The rise of ‘green skyscrapers’

With each passing day, strides are being made in alternative energy technologies that paint a bright picture of what the future holds for our planet. Sustainable power sources are highly sought after as replacements for coal and fossil fuels that we currently burn en masse to the detriment of the environment.

As these technologies develop, we are seeing more and more individual projects making use of innovative green approaches to construction and energy efficiency. Take , for example, the new PNC Bank global headquarters expected to be built in Pittsburgh, Pennsylvania. This "green skyscraper" is being designed to take advantage of a series of alternative energy technologies that will not only be better for the surrounding environment, but also provide a more pleasant workplace for company employees.

"The building 'breathes' with a double-skin facade: a natural ventilation system that has a glass outer weather and air barrier and an inner layer with automated air vents, a wood curtain wall, and manually operated sliding doors," writes Ariel Schwartz, a senior editor at Co.Exist. "A series of automatic sensors on both layers open up the building for air when the weather is nice."
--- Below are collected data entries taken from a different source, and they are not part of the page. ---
Lemma top_ten_spec k l r :
  top_ten k l = Some r →
  ∃ rest,
    l ≡ₚ r ++ rest ∧
    length r = 10 `min` length l ∧
    (∀ i j u v, i ≤ j → r !! i = Some u → r !! j = Some v →
       ∃ a b, JS.number_or_zero (JS.field u k) = Some a ∧
              JS.number_or_zero (JS.field v k) = Some b ∧ (b ≤ a)%Z) ∧
    (∀ u v, u ∈ r → v ∈ rest →
       ∃ a b, JS.number_or_zero (JS.field u k) = Some a ∧
              JS.number_or_zero (JS.field v k) = Some b ∧ (b ≤ a)%Z).
Proof.
  unfold top_ten. destruct (keyed k l) as [kl|] eqn:Hkl; [|done].
  simpl. intros [= <-].
  destruct (keyed_spec k l kl Hkl) as [Hl Hkeys].
  destruct (sort_desc_spec kl) as [Hs Hp].
  rewrite <- Hp in Hkeys.
  assert (∀ p, p ∈ JS.sort_desc kl →
               JS.number_or_zero (JS.field p.2 k) = Some p.1) as Hkey.
  { by apply Forall_forall. }
  exists (drop 10 (JS.sort_desc kl).*2).
  split; [by rewrite take_drop, Hp, Hl|].
  split; [by rewrite length_take, length_fmap, Hp, <- Hl, length_fmap|].
  rewrite <- fmap_take, <- fmap_drop. split.
  - intros i j u v Hij Hu Hv.
    rewrite list_lookup_fmap in Hu, Hv.
    destruct (take 10 (JS.sort_desc kl) !! i) as [p|] eqn:Hp'; [|done].
    destruct (take 10 (JS.sort_desc kl) !! j) as [q|] eqn:Hq'; [|done].
    simpl in Hu, Hv. injection Hu as <-. injection Hv as <-.
    apply lookup_take_Some in Hp' as [Hp' _].
    apply lookup_take_Some in Hq' as [Hq' _].
    exists p.1, q.1.
    split; [by apply Hkey, (list_elem_of_lookup_2 _ i)|].
    split; [by apply Hkey, (list_elem_of_lookup_2 _ j)|].
    by apply (sorted_lookup _ i j p q Hs).
  - intros u v (p & -> & Hp')%list_elem_of_fmap (q & -> & Hq')%list_elem_of_fmap.
    exists p.1, q.1.
    split.
    { apply Hkey. rewrite <- (take_drop 10 (JS.sort_desc kl)).
      apply elem_of_app. by left. }
    split.
    { apply Hkey. rewrite <- (take_drop 10 (JS.sort_desc kl)).
      apply elem_of_app. by right. }
    rewrite <- (take_drop 10 (JS.sort_desc kl)) in Hs.
    by apply (StronglySorted_app_1_elem_of _ _ _ p q Hs).
Qed.

Lemma top_ten_total k l :
  Forall (λ u, is_Some (JS.number_or_zero (JS.field u k))) l →
  is_Some (top_ten k l).
Proof.
  intros Hl. unfold top_ten.
  assert (is_Some (keyed k l)) as [kl ->]; [|by eexists].
  unfold keyed. apply mapM_is_Some.
  eapply Forall_impl; [exact Hl|].
  intros u [z Hz]. simpl. rewrite Hz. by eexists.
Qed.

(* ------------------------------------------------------------------ *)
(** ** The rich list *)

Lemma getGlobalRichlist_result st :
  (getGlobalRichlist st).1 = richlist (map_to_list (table "users" st)).
Proof. unfold getGlobalRichlist, getAll. by rewrite loadTable_eq. Qed.

Lemma elem_of_registered_users u entries :
  u ∈ registered_users entries ↔
  JS.truthy (JS.field u "registered") = true ∧
  ∃ jid rec, (jid, rec) ∈ entries ∧
             u = JS.spread2 (VObj {["jid" := VStr jid]}) rec.
Proof.
  unfold registered_users. rewrite list_elem_of_filter, list_elem_of_fmap.
  split.
  - intros [Hreg ([jid rec] & -> & Hin)]. split; [done|]. by exists jid, rec.
  - intros [Hreg (jid & rec & Hin & ->)]. split; [done|]. by exists (jid, rec).
Qed.

Lemma jid_of_entry jid (m : gmap string value) :
  JS.field (JS.spread2 (VObj {["jid" := VStr jid]}) (VObj m)) "jid"
  = default (VStr jid) (m !! "jid").
Proof.
  simpl. unfold JS.prop. destruct (m !! "jid") as [x|] eqn:Hx.
  - by rewrite (lookup_union_Some_l m _ _ x Hx).
  - by rewrite lookup_union_r, lookup_singleton_eq.
Qed.

(** X14.  The rich list is the ten richest registered users, in whatever
    order the table is enumerated: it has at most ten entries, each the
    record of a registered user of the table, in descending order of
    balance, a balance that is missing counting as [0]; a registered
    user who is not on it has no more than anyone on it, and the list is
    then full.  An entry has the key of its record under [jid] only when
    the record has no [jid] of its own: the one of the record wins.
    Which of two users of the same balance comes first, or is left out,
    depends on the order of the enumeration and is not said.  The list
    of a group is that same list, whatever the group.  The list is there
    whenever the balance of every registered user is a number or
    missing. *)
Theorem richlist_is_the_top_ten st entries :
  entries ≡ₚ Object_entries (table "users" st) →
  (∀ groupId, getRichlist groupId st = getGlobalRichlist st) ∧
  (getGlobalRichlist st).1 = richlist (Object_entries (table "users" st)) ∧
  ((∀ jid rec, table "users" st !! jid = Some rec →
      let u := JS.spread2 (VObj {["jid" := VStr jid]}) rec in
      JS.truthy (JS.field u "registered") = true →
      is_Some (JS.number_or_zero (JS.field u "balance"))) →
   is_Some (richlist entries)) ∧
  (∀ r, richlist entries = Some r →
     length r ≤ 10 ∧
     (∀ u, u ∈ r →
        JS.truthy (JS.field u "registered") = true ∧
        ∃ jid rec, table "users" st !! jid = Some rec ∧
                   u = JS.spread2 (VObj {["jid" := VStr jid]}) rec ∧
                   ∀ m, rec = VObj m →
                        JS.field u "jid" = default (VStr jid) (m !! "jid")) ∧
     (∀ i j u v, i ≤ j → r !! i = Some u → r !! j = Some v →
        ∃ a b, JS.number_or_zero (JS.field u "balance") = Some a ∧
               JS.number_or_zero (JS.field v "balance") = Some b ∧ (b ≤ a)%Z) ∧
     (∀ jid rec, table "users" st !! jid = Some rec →
        let u := JS.spread2 (VObj {["jid" := VStr jid]}) rec in
        JS.truthy (JS.field u "registered") = true →
        u ∈ r ∨
        (length r = 10 ∧
         ∀ v, v ∈ r →
           ∃ a b, JS.number_or_zero (JS.field v "balance") = Some a ∧
                  JS.number_or_zero (JS.field u "balance") = Some b ∧
                  (b ≤ a)%Z))).
Proof.
  intros Hentries.
  assert (∀ jid rec, (jid, rec) ∈ entries ↔ table "users" st !! jid = Some rec)
    as Hmem.
  { intros jid rec. rewrite Hentries. apply elem_of_map_to_list. }
  split; [done|]. split; [apply getGlobalRichlist_result|].
  unfold richlist. split.
  - intros Hnum. apply top_ten_total, Forall_forall.
    intros u [Hreg (jid & rec & Hin%Hmem & ->)]%elem_of_registered_users.
    by apply Hnum.
  - intros r (rest & Hperm & Hlen & Hsorted & Htop)%top_ten_spec.
    split; [lia|]. split; [|split; [done|]].
    + intros u Hu.
      assert (u ∈ registered_users entries) as Hin.
      { rewrite Hperm. apply elem_of_app. by left. }
      apply elem_of_registered_users in Hin
        as [Hreg (jid & rec & Hin%Hmem & ->)].
      split; [done|]. exists jid, rec. split; [done|]. split; [done|].
      intros m ->. apply jid_of_entry.
    + intros jid rec Hrec Hreg.
      set (u := JS.spread2 (VObj {["jid" := VStr jid]}) rec) in *.
      assert (u ∈ registered_users entries) as Hin.
      { apply elem_of_registered_users. split; [done|].
        exists jid, rec. by rewrite Hmem. }
      rewrite Hperm in Hin. apply elem_of_app in Hin as [Hin|Hin]; [by left|].
      right. split.
      * rewrite Hperm, length_app in Hlen.
        destruct rest; [by apply elem_of_nil in Hin|].
        rewrite length_cons in Hlen. lia.
      * intros v Hv. by apply Htop.
Qed.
Add to this a "solar chimney," which pulls warm air and exhaust up through the center of the building as the double skin draws fresh air in, and this will be a bastion of energy efficiency. Not to mention, there will also be a series of photovoltaic solar cells on top of that chimney.

As Schwartz explains, 91 percent of the building will be lit by daylight, drastically reducing energy consumption from lamps and overhead lighting systems. She also describes her favorite part of the design – glass-walled "outdoor-spaces." These areas, located every five stories, will reflect the season outside. Imagine being indoors but feeling like you're sitting outside in a garden on a beautiful summer day while you eat lunch or collaborate with a colleague.

Thanks to state-of-the-art solar module soldering techniques and other leading alternative power solutions, city skylines may soon be populated with energy-efficient skyscrapers like this one.